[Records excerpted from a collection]
Lemma writeFrame_post Y wr sc :
  rest b Y sc -> request_shape wr -> (forall id, key wr = Some id -> is_Some (store (sc_str sc) !! id)) ->
  measure sc + cost wr <= room -> post (writeFrame schedule wr sc) (kept b Y (cost wr) sc).
Proof.
  intros HR Hsh Hk Hm. pose proof (cost_pos wr) as Hc. unfold writeFrame. cbv zeta. set (ig := negb _ && _ && _).
  assert (forall id, key wr = Some id -> ig = false -> id ∈ live (sc_str sc)) as Hlive.
  { intros id Hid Hig. destruct (decide (id ∈ live (sc_str sc))) as [|Hn]; [done|]. unfold ig in Hig.
    rewrite (key_ignored Y wr sc id HR Hsh Hid (Hk id Hid) Hn) in Hig. done. }
  apply post_bind. eapply (post_mono _ (fun '(sc1, ig1) => kept b Y 0 sc sc1 /\ live (sc_str sc1) = live (sc_str sc) /\ (ig1 = false -> ig = false))).
  - assert (post (Ret (sc, ig) : run (conn * bool)) (fun '(sc1, ig1) =>
      kept b Y 0 sc sc1 /\ live (sc_str sc1) = live (sc_str sc) /\ (ig1 = false -> ig = false))) as Hsame.
    { split; [by apply kept_refl|done]. }
    destruct (wr_write wr) as [w|]; [|exact Hsame]. destruct w; try exact Hsame.
    + post_get s Es. post_get st Est. split; [|by split]. apply kept_update; [|lia|by exists st|done]. intros st' _. by apply same_data.
    + post_get s Es. post_get st Est. destruct (st_wroteHeaders st); [|exact Hsame]. destruct (wr_done wr); [done|].
      split; [by apply kept_refl|done].
  - intros [sc1 ig1] (Hk1 & Hl1 & Hig). apply post_bind. destruct ig1.
    + apply (schedule_after Y); [|lia]. apply (kept_mono b Y 0); [done|lia].
    + assert (forall sc2, kept b Y 0 sc1 sc2 -> sc_str sc2 = sc_str sc1 -> sc_sched sc2 = sc_sched sc1 ->
        post (let! s := lift (ws_Push (sc_sched sc2) wr) in Ret (set_sched s sc2)) (fun sc3 => post (schedule sc3) (kept b Y (cost wr) sc))) as Hpush.
      { intros sc2 Hk2 E1 E2. post_get s Es. cbn. apply (schedule_after Y); [|lia]. apply (kept_first b Y _ sc sc1 _ Hk1), (kept_first b Y _ sc1 sc2 _ Hk2).
        apply (pushed_kept Y wr sc2 s); try done; [apply Hk2|].
        intros id Hid. rewrite E1, Hl1. apply Hlive; auto. }
      apply Hpush.
      * destruct (isControl wr); [|apply kept_refl, Hk1]. destruct (_ <? 0); apply kept_ext; try done; apply Hk1.
      * destruct (isControl wr); [|done]. by destruct (_ <? 0).
      * destruct (isControl wr); [|done]. by destruct (_ <? 0).
Qed.
Definition serve_ok (sched : S) (cx : W) (evs : list event) : bool :=
  match (let! sc := newServerConn srv sched cx in serve_start srv ParseRequestURI hostURL tlsState env fuel sc) with
  | Ret sc => events_ok evs sc
  | _ => true
  end.

(** The fuel that is enough: what the events add, and the two frames that open the
    connection. *)
Definition budget (evs : list event) : Z := zsum growth evs.

Lemma serve_loop_post evs : forall sc, resting sc -> events_ok evs sc = true -> measure sc + budget evs <= room ->
  post (serve_loop srv ParseRequestURI hostURL tlsState env newBuffer fuel evs sc) (fun r => resting r.1).
Proof.
  induction evs as [|ev evs IH]; intros sc HR Hok Hm; simpl in *; [done|]. apply andb_true_iff in Hok as [Hev Hok].
  assert (0 <= budget evs) by (apply zsum_nonneg; intros []; cbn; try lia; pose proof (cost_pos wr); lia).
  unfold budget in Hm. cbn in Hm. fold (budget evs) in Hm.
  pose proof (serve_round_post ev sc HR Hev ltac:(lia)) as HP.
  destruct (serve_round _ _ _ _ _ _ _ ev sc) as [[sc1 c]|e|]; cbn in HP |- *; [|done|done]. destruct HP as [HR1 Hm1].
  destruct c; [|done]. apply IH; [done|done|lia].
Qed.

Lemma newServerConn_post sched cx : sd_ok sched -> sd_waiting sched = [] ->
  post (newServerConn (B := B) (U := U) srv sched cx) (fun sc => resting sc /\ measure sc = 0).
Proof.
  intros Hok Hw. unfold newServerConn. apply post_bind, post_lift. intros [fl1 ok1] _. apply post_bind, post_lift. intros [fl2 ok2] _.
  cbn [post]. split; [split; [|auto]|unfold measure, waiting; cbn; by rewrite Hw].
  assert (0 < maxConcurrentStreams srv).
  { unfold maxConcurrentStreams. cbv zeta. destruct (Z.gtb_spec (srv_MaxConcurrentStreams srv) 0); [done|]. unfold defaultMaxStreams. lia. }
  split; unfold waiting, handler_ids; cbn; try done.
  - split; cbn; try done. split; [done|lia].
  - rewrite Hw. intros wr Hwr. by apply elem_of_nil in Hwr.
  - intros id (w & Hin & _). by apply elem_of_nil in Hin.
  - intros l1 w l2 id E. by destruct l1.
  - intros _. split; cbn; try done. intros l1 w l2 id E. by destruct l1.
  - split; [constructor|]. split; [constructor|]. intros id Hin. by apply elem_of_nil in Hin.
Qed.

- _Work instructions_
Print, from the entries above, the line with "post (let! s", the line with "done; apply Hk1." and all lines between them, exactly and with nothing else.

- _Problem solution_
        post (let! s := lift (ws_Push (sc_sched sc2) wr) in Ret (set_sched s sc2)) (fun sc3 => post (schedule sc3) (kept b Y (cost wr) sc))) as Hpush.
      { intros sc2 Hk2 E1 E2. post_get s Es. cbn. apply (schedule_after Y); [|lia]. apply (kept_first b Y _ sc sc1 _ Hk1), (kept_first b Y _ sc1 sc2 _ Hk2).
        apply (pushed_kept Y wr sc2 s); try done; [apply Hk2|].
        intros id Hid. rewrite E1, Hl1. apply Hlive; auto. }
      apply Hpush.
      * destruct (isControl wr); [|apply kept_refl, Hk1]. destruct (_ <? 0); apply kept_ext; try done; apply Hk1.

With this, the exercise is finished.